(** X3. [Set] reports the first malformed token: when the tokens before a
    token [t] other than the last are well formed, a [t] without [=] gives
    the invalid-range error that quotes [t], and a [t] with a half that is
    no decimal unsigned 64-bit integer gives the [NumError] that quotes the
    first such half, whatever the tokens after [t] are. *)
Theorem Set_reports_first_malformed l s good t rest :
  strings.Split s "," = (historicalToken <$> good) ++ t :: rest →
  rest ≠ [] → Forall decimalPair good →
  ("="%char ∉ t →
   LogRangesFlag_Set l s = (emptyFlag, Some (ErrInvalidRangeFlag t)))
  ∧ (∀ a b, t = a ++ "="%char :: b → "="%char ∉ a → isDecimalUint64 a = false →
       ∃ e, LogRangesFlag_Set l s
            = (emptyFlag, Some (ErrNumError {| strconv.Num := a; strconv.Err := e |})))
  ∧ (∀ a b, t = a ++ "="%char :: b → "="%char ∉ a → isDecimalUint64 a = true →
       isDecimalUint64 b = false →
       ∃ e, LogRangesFlag_Set l s
            = (emptyFlag, Some (ErrNumError {| strconv.Num := b; strconv.Err := e |}))).
Proof.
  intros Hs Hr Hg. unfold LogRangesFlag_Set.
  rewrite Hs, removelast_app_cons, parseRanges_app_ok by done. simpl app.
  split; [|split].
  - intros Ht. simpl. by rewrite SplitN2_no_sep.
  - intros a b -> Ha Hna. simpl. rewrite SplitN2_app_sep by done.
    destruct (ParseUint_fails a Hna) as (n & e & He).
    rewrite He. exists (strconv.Err e). by rewrite <- (ParseUint_error _ _ _ He).
  - intros a b -> Ha Hda Hnb. simpl. rewrite SplitN2_app_sep by done.
    rewrite (ParseUint_ok _ Hda).
    destruct (ParseUint_fails b Hnb) as (n & e & He).
    rewrite He. exists (strconv.Err e). by rewrite <- (ParseUint_error _ _ _ He).
Qed.

Lemma Set_reports_first_malformed_witness :
  LogRangesFlag_Set emptyFlag (str "1=2,x3,y=4,1")
  = (emptyFlag, Some (ErrInvalidRangeFlag (str "x3"))).
Proof.
  refine (proj1 (Set_reports_first_malformed emptyFlag (str "1=2,x3,y=4,1")
                   [(str "1", str "2")] (str "x3") [str "y=4"; str "1"] _ _ _) _).
  - reflexivity.
  - done.
  - repeat constructor.
  - apply (bool_decide_unpack _). vm_compute. exact I.
Defined.

(** X4. When the tokens before the last are well formed and the last token
    is no decimal unsigned 64-bit integer, [Set] fails with the [NumError]
    that quotes the last token: the syntax error for an empty token (an
    empty input, a trailing comma) and for a token that starts with a byte
    that is no digit, the range error for digits that do not fit 64 bits. *)
Theorem Set_last_token_error l s hist act :
  strings.Split s "," = (historicalToken <$> hist) ++ [act] →
  Forall decimalPair hist → isDecimalUint64 act = false →
  ∃ e,
    LogRangesFlag_Set l s
    = (emptyFlag, Some (ErrNumError {| strconv.Num := act; strconv.Err := e |}))
    ∧ (act = [] → e = strconv.ErrSyntax)
    ∧ (∀ c r, act = c :: r → isDigit c = false → e = strconv.ErrSyntax)
    ∧ (act ≠ [] → forallb isDigit act = true → e = strconv.ErrRange).
Proof.
  intros Hs Hh Ha. unfold LogRangesFlag_Set.
  rewrite Hs, removelast_snoc, last_snoc, parseRanges_ok by done.
  destruct (ParseUint_fails act Ha) as (n & e & He). rewrite He.
  exists (strconv.Err e). split; [by rewrite <- (ParseUint_error _ _ _ He)|].
  split; [|split].
  - intros ->. by injection He as _ <-.
  - intros c r -> Hc. unfold strconv.ParseUint in He.
    rewrite ParseUint_loop_not_digit in He by done. by injection He as _ <-.
  - intros Hne Hd. destruct act as [|c r]; [done|].
    unfold strconv.ParseUint in He. rewrite ParseUint_loop_overflow in He.
    + by injection He as _ <-.
    + done.
    + done.
    + unfold isDecimalUint64 in Ha. rewrite Hd in Ha. simpl in Ha.
      apply Z.leb_gt in Ha. done.
Qed.
(** C5: in the trace of a run, a create or update call that threw is
    followed by exactly one event, the error line that [setFailed] writes
    for the error thrown, which is [error.toString()]: its name and its
    message; no later request is made, the run itself ends normally and the
    exit code of the process is failure. *)
Theorem run_fails_fast {R : Type} `{Octokit R} (env : Env) (r : R)
    (before after : list Event) (ev : Event) (e : JsError) :
  trace (snd (run env (init_world r))) = before ++ ev :: after ->
  failed_write ev = Some e ->
  fst (run env (init_world r)) = Ok tt
  /\ after = [core_error (Error_toString e)]
  /\ exitCode (snd (run env (init_world r))) = Failure.
Proof.
  intros Htrace Hev. apply failed_write_call in Hev.
  revert Htrace Hev. unfold run. apply try_catch_fail_fast.
  repeat first [apply fail_fast_createCheck | apply fail_fast_emit_inline | fail_fast_step].
Qed.

Lemma run_fails_fast_witness :
  let env := example_env "separate" sixty_notices in
  let final := snd (run env (init_world (mkService [] 1 1))) in
  let failed := default (core_debug EmptyString) (trace final !! 11) in
  failed_write failed = Some service_unavailable
  /\ drop 12 (trace final) = [core_error "HttpError: Service Unavailable"]
  /\ exitCode final = Failure
  /\ map length (submitted (trace final)) = [50; 10].
Proof.
  intros env final failed.
  assert (Hfailed : failed_write failed = Some service_unavailable)
    by (vm_compute; reflexivity).
  destruct (run_fails_fast env (mkService [] 1 1) (take 11 (trace final)) (drop 12 (trace final))
              failed service_unavailable) as (_ & Hafter & Hexit).
  - vm_compute. reflexivity.
  - exact Hfailed.
  - split; [exact Hfailed |]. split; [exact Hafter |]. split; [exact Hexit |].
    vm_compute. reflexivity.
Defined.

▶ _Problem description_: Which lines of the entries above contain the string "well"? Copy each one.

▶ _Answer for this exercise_:
    token [t] other than the last are well formed, a [t] without [=] gives
(** X4. When the tokens before the last are well formed and the last token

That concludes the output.